[Stored data entries]
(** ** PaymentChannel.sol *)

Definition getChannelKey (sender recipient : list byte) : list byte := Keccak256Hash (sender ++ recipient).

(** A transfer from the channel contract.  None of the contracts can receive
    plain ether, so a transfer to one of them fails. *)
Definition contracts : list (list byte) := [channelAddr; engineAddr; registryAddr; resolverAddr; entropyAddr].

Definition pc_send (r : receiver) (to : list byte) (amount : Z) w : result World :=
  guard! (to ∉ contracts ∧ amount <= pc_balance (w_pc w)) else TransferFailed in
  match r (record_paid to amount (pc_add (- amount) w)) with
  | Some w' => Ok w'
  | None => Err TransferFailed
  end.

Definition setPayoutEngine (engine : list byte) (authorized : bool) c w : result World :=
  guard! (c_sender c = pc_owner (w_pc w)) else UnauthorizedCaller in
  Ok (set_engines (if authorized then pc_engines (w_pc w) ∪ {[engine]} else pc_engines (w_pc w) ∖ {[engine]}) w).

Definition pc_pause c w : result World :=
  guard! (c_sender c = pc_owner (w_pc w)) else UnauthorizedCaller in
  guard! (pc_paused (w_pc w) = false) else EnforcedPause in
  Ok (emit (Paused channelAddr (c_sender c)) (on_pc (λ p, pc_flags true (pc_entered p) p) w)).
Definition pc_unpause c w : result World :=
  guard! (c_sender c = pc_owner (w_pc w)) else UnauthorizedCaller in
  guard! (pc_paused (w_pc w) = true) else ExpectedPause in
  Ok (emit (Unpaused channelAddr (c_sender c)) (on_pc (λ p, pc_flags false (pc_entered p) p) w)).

--

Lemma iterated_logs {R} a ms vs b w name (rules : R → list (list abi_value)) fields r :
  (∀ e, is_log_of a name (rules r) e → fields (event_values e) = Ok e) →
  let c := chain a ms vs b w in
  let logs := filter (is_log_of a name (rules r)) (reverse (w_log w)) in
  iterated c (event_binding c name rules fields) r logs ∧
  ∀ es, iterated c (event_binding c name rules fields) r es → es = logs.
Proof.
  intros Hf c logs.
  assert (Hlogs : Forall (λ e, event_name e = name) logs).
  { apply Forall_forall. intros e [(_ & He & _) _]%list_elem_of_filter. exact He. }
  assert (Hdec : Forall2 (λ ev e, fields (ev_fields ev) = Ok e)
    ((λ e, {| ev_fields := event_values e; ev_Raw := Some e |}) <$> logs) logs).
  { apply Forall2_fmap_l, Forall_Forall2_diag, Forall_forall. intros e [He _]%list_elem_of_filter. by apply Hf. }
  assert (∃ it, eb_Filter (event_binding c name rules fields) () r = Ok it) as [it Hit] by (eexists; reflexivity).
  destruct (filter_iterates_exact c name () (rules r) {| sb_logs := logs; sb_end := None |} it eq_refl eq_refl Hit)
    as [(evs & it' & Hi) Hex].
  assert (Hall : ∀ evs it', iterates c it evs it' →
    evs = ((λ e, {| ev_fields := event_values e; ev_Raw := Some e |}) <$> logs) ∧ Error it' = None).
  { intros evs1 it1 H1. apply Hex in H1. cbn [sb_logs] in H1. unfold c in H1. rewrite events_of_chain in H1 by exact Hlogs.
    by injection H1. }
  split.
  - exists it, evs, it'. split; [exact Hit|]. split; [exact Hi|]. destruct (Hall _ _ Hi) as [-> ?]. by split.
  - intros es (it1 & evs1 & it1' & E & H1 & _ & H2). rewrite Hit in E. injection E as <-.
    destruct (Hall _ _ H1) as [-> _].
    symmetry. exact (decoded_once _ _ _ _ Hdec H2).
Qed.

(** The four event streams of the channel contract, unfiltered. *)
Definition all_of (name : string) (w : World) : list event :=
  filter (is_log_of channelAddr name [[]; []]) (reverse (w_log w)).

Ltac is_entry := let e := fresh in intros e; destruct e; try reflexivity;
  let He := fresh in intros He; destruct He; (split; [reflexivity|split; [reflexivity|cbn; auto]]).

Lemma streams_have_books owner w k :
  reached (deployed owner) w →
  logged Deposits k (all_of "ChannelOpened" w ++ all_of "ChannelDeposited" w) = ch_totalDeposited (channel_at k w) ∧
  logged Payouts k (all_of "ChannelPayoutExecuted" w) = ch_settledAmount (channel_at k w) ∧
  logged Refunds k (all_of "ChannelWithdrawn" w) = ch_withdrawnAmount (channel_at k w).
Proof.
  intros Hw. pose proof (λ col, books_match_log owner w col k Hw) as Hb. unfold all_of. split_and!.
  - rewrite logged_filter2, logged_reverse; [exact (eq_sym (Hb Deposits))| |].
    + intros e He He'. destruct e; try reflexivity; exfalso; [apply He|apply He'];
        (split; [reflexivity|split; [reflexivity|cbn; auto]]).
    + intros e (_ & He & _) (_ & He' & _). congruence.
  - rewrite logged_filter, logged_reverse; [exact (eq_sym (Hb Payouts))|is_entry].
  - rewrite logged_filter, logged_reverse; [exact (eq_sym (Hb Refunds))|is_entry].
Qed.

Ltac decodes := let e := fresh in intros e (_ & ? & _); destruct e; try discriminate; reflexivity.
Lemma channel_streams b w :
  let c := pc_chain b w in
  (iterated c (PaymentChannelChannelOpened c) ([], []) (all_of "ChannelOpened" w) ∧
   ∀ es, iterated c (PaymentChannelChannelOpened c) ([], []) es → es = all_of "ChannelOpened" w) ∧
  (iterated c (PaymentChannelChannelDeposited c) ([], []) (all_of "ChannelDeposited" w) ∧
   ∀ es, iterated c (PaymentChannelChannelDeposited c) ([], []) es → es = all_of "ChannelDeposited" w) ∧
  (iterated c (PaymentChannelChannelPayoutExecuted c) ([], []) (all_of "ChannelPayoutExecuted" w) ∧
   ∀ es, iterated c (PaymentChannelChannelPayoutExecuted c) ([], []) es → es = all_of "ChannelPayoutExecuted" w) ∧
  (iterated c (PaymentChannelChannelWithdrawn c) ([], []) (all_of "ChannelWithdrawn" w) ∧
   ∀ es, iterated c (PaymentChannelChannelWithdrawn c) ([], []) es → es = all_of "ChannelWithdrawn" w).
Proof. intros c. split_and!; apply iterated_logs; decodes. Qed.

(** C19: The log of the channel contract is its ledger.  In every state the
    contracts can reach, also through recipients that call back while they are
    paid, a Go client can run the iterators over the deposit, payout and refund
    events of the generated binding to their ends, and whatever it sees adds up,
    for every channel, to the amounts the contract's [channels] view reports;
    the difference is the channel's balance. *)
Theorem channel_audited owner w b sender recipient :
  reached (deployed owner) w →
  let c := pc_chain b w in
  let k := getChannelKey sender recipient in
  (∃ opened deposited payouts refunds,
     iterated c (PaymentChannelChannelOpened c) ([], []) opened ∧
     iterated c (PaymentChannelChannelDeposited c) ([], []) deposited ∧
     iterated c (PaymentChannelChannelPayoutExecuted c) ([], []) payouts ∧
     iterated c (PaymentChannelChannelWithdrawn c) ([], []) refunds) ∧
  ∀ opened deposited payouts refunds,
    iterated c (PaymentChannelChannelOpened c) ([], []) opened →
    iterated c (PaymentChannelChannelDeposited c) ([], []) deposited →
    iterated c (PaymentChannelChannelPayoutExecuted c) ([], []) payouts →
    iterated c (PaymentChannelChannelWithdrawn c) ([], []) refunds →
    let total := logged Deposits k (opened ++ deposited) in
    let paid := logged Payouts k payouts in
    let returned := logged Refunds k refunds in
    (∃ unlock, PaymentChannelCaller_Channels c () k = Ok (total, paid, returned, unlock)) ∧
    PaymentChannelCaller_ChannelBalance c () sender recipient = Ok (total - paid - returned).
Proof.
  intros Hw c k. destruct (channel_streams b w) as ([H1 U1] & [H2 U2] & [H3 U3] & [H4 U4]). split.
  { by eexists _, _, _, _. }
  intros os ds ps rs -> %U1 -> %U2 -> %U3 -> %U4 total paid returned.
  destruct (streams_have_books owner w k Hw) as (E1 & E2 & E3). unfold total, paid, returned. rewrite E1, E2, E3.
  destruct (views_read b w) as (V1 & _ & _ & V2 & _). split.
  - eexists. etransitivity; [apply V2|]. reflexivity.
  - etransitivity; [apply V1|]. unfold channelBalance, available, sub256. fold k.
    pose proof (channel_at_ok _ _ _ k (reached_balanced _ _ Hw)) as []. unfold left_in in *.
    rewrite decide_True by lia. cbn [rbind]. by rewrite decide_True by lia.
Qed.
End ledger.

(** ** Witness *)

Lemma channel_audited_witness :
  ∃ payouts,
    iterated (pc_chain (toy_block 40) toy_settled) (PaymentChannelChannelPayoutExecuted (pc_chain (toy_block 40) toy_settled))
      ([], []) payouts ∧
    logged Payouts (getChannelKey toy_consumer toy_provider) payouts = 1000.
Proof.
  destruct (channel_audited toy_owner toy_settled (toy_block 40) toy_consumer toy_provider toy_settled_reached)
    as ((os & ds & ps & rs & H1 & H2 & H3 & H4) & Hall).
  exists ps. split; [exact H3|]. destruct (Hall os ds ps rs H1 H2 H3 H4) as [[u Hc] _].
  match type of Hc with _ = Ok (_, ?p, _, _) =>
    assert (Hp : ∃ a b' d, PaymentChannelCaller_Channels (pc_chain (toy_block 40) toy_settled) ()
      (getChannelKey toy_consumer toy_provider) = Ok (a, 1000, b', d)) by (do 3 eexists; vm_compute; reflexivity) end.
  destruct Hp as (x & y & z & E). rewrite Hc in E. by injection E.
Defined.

* [Exercise description] Count how many lines in the data above hold "eexists", and give that number by itself.

* [Solution below] 4